POR JUAN GRACIA ARMENDÁRIZ

«Más vale reinar en el infierno que servir en el cielo». John Milton

El escritor y periodista Juan Gracia nos dibuja aquí el perfil del foto-reportero estadounidense James Nachtwey, maestro de la fotografía de guerra y testigo comprometido de los desastres humanitarios, que fue galardonado ayer con el Premio Princesa de Asturias de Comunicación y Humanidades 2016: «No cuenta batallitas. Apenas habla de lo que ha visto en el infierno y traga el veneno de la guerra diluido en agua mineral. Tiene su propia biblioteca del sufrimiento en la cabeza”.

En un bar de Pekín un joven se me acercó con un carrito: “Dividí, dividí…”, anunciaba. Entre cintas de Jackie Chang y películas más sicalípticas que pornográficas, encontré una joya: War Photographer, un documental sobre James Nachtwey. Las apariencias no engañan. Nachtwey tiene un rostro de belleza intemporal, facciones algo contraídas, voz reposada que no altera el aire. Debió de ser canoso desde muy joven y quebrar muchos corazones que suspiraban por un hombre que se había casado con su cámara. Las jefas de fotografía de Stern, Spiegel, Time o Magnum hablan de él con una admiración que no disimula suspirillos en todos los idiomas. Pero Nachtwey sólo se debe al compromiso íntegro que adquirió a fin de que sus negativos, revelados en los círculos más oscuros de la corteza humana, conmovieran las conciencias. Ha congelado el mal tantas veces que si una sola fotografía pudiera cambiar el mundo, hace tiempo que viviríamos en el paraíso.

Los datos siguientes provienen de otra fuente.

(* ===== verification/_CoqProject ===== *)
-Q . S2P
Prelude.v
Sql.v
Schema.v
Incidents.v
Reports.v
Quorum.v
Zones.v
Server.v
Route.v
Auth.v
Api.v
Screen.v
MapClient.v
MapWidgets.v
MapView.v
IncidentUI.v
VolunteerHub.v
AdminPanel.v
Emergency.v
Reporter.v
(* ===== verification/Incidents.v ===== *)
(** * Incidents: the requests, approval rows and replies of the incident routes

    The bodies of [POST /api/incidents] and [POST /api/incidents/:id/action]
    as the client sends them, the UNIQUE key of [incident_approvals] and
    the counts of its rows per incident ([rows_of], [count_action]: the
    [COUNT(CASE WHEN ...)] of server.js 309-313 and of the LEFT JOINs of
    the listings), the FOREIGN KEY of the approval rows, and the rows of
    the two listings' replies.  The handlers are in [Reports]
    (creating and listing) and [Quorum] (the action handler). *)

From stdpp Require Import base list gmap strings sorting.
From Stdlib Require Import String ZArith QArith.
From S2P Require Import Prelude Sql Schema.

Local Open Scope nat_scope.
Local Open Scope gd_scope.

(** ** Requests *)

(** The fields destructured from [req.body] in [POST /api/incidents]. *)
Record incident_body : Type := mkIncidentBody {
  ib_id : field string;
  ib_type : field string;
  ib_lat : field Q;
  ib_lng : field Q;
  ib_description : field string;
  ib_severity : field string;
  ib_reporterId : field string
}.

(** The fields destructured from [req.body] in [POST /api/incidents/:id/action]. *)
Record action_body : Type := mkActionBody {
  ab_action : field string;
  ab_volunteerId : field string;
  ab_comment : field string
}.

(** ** Approval rows *)

(** The UNIQUE key [unique_volunteer_incident (incident_id, volunteer_id)]
    under the collation. *)
Definition same_key (iid vid : string) (r : approval_row) : bool :=
  sql_eq (a_incident_id r) iid && sql_eq (a_volunteer_id r) vid.

(** [ON DUPLICATE KEY UPDATE action = VALUES(action), comment = VALUES(comment)] *)
Definition set_action (act : string) (com : option string) (r : approval_row) : approval_row :=
  mkApproval (a_id r) (a_incident_id r) (a_volunteer_id r) act com (a_created_at r).

(** The rows of one incident ([WHERE incident_id = ?], or the LEFT JOIN
    of the listings). *)
Definition rows_of (iid : string) (rows : list approval_row) : list approval_row :=
  List.filter (fun r => sql_eq (a_incident_id r) iid) rows.

(** [COUNT(CASE WHEN action = '<a>' THEN 1 END)] over the rows of one incident. *)
Definition count_action (a iid : string) (rows : list approval_row) : nat :=
  count_if (fun r => sql_eq (a_action r) a) (rows_of iid rows).

Definition approvals_of (iid : string) (rows : list approval_row) : nat :=
  count_action "approve" iid rows.
Definition rejections_of (iid : string) (rows : list approval_row) : nat :=
  count_action "reject" iid rows.

(** The FOREIGN KEY of [incident_approvals.incident_id]. *)
Definition approvals_fk (d : db) : Prop :=
  forall r, In r (incident_approvals d) ->
            is_Some (incidents d !! collate (a_incident_id r)).

(** ** Listings *)

(** One element of the reply of [GET /api/incidents]. *)
Record incident_view : Type := mkIncidentView {
  v_id : string;
  v_type : string;
  v_lat : Q;
  v_lng : Q;
  v_description : option string;
  v_severity : string;
  v_status : string;
  v_reporterId : string;
  v_approvedBy : option string;
  v_resolvedBy : option string;
  v_approvalCount : nat;
  v_rejectionCount : nat;
  v_timestamp : nat;
  v_updatedAt : nat
}.

(** One element of the reply of [GET /api/incidents/pending]. *)
Record pending_view : Type := mkPendingView {
  pv_id : string;
  pv_type : string;
  pv_lat : Q;
  pv_lng : Q;
  pv_description : option string;
  pv_severity : string;
  pv_status : string;
  pv_reporterId : string;
  pv_approvalCount : nat;
  pv_rejectionCount : nat;
  pv_timestamp : nat
}.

Como todo monje, viste su hábito, y este es invariable: pantalones vaqueros, camisa blanca recién planchada, chaleco y botas. A diferencia de otros colegas de profesión, no bebe, no fuma, no se droga. No cuenta batallitas. Apenas habla de lo que ha visto en el infierno y traga el veneno de la guerra diluido en agua mineral. “Tiene su propia biblioteca del sufrimiento en su cabeza”, explica una compañera de profesión. Su modo austero de presentarse ante el horror forma parte del respeto que le inspiran las víctimas de los conflictos. Camina con paso búdico en medio del desastre, trata de no pisar cristales… ni minas antipersona. Basta un respetuoso gesto de la mano para que los habitantes de un pueblo arrasado lo acepten. Permanece invisible y sólo las ráfagas del clic de su cámara delatan su presencia.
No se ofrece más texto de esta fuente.